§ **TASK REQUIREMENTS**
Could you filter the records below and keep only the lines with the word "lift"?
'''
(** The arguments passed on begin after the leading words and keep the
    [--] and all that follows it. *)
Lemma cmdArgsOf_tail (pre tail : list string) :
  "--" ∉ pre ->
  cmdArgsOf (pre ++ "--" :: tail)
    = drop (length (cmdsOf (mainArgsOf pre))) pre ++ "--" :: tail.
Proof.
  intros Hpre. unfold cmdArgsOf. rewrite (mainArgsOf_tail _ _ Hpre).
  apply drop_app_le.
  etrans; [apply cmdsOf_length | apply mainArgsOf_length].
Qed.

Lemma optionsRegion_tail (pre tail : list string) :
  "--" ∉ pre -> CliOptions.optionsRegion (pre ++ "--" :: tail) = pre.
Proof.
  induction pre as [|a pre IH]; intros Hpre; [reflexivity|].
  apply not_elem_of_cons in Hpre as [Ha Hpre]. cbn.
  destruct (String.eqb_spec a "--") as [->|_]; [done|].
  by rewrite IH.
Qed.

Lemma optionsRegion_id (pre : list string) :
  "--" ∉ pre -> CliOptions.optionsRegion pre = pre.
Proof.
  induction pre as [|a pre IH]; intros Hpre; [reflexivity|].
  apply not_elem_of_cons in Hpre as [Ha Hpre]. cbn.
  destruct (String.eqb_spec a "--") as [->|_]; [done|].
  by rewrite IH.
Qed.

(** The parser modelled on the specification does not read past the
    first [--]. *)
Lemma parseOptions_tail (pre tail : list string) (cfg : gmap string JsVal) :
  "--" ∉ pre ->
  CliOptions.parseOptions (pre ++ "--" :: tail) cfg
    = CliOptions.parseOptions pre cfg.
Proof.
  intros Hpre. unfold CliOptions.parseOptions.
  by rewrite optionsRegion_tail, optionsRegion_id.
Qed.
'''
'''
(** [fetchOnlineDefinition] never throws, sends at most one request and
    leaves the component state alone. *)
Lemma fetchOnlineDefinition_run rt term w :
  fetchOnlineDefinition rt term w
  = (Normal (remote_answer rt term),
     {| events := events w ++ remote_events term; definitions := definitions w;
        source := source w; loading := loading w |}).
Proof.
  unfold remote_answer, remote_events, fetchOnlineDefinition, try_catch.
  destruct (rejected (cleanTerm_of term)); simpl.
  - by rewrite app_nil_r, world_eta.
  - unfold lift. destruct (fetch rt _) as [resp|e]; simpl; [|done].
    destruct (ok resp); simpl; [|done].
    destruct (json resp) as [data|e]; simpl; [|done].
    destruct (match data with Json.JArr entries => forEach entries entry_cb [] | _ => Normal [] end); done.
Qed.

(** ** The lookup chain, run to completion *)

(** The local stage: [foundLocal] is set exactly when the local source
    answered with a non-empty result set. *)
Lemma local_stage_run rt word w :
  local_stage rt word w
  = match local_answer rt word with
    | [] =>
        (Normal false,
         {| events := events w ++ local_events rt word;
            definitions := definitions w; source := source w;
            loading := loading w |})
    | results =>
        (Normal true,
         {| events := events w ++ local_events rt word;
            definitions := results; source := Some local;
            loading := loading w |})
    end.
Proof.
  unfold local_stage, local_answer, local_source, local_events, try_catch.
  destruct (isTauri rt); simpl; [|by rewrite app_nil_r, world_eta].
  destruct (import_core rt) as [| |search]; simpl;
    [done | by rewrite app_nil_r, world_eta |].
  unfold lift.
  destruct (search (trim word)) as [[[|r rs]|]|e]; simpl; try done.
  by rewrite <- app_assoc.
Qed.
'''
§ **YOUR SOLUTION**
  - unfold lift. destruct (fetch rt _) as [resp|e]; simpl; [|done].
  unfold lift.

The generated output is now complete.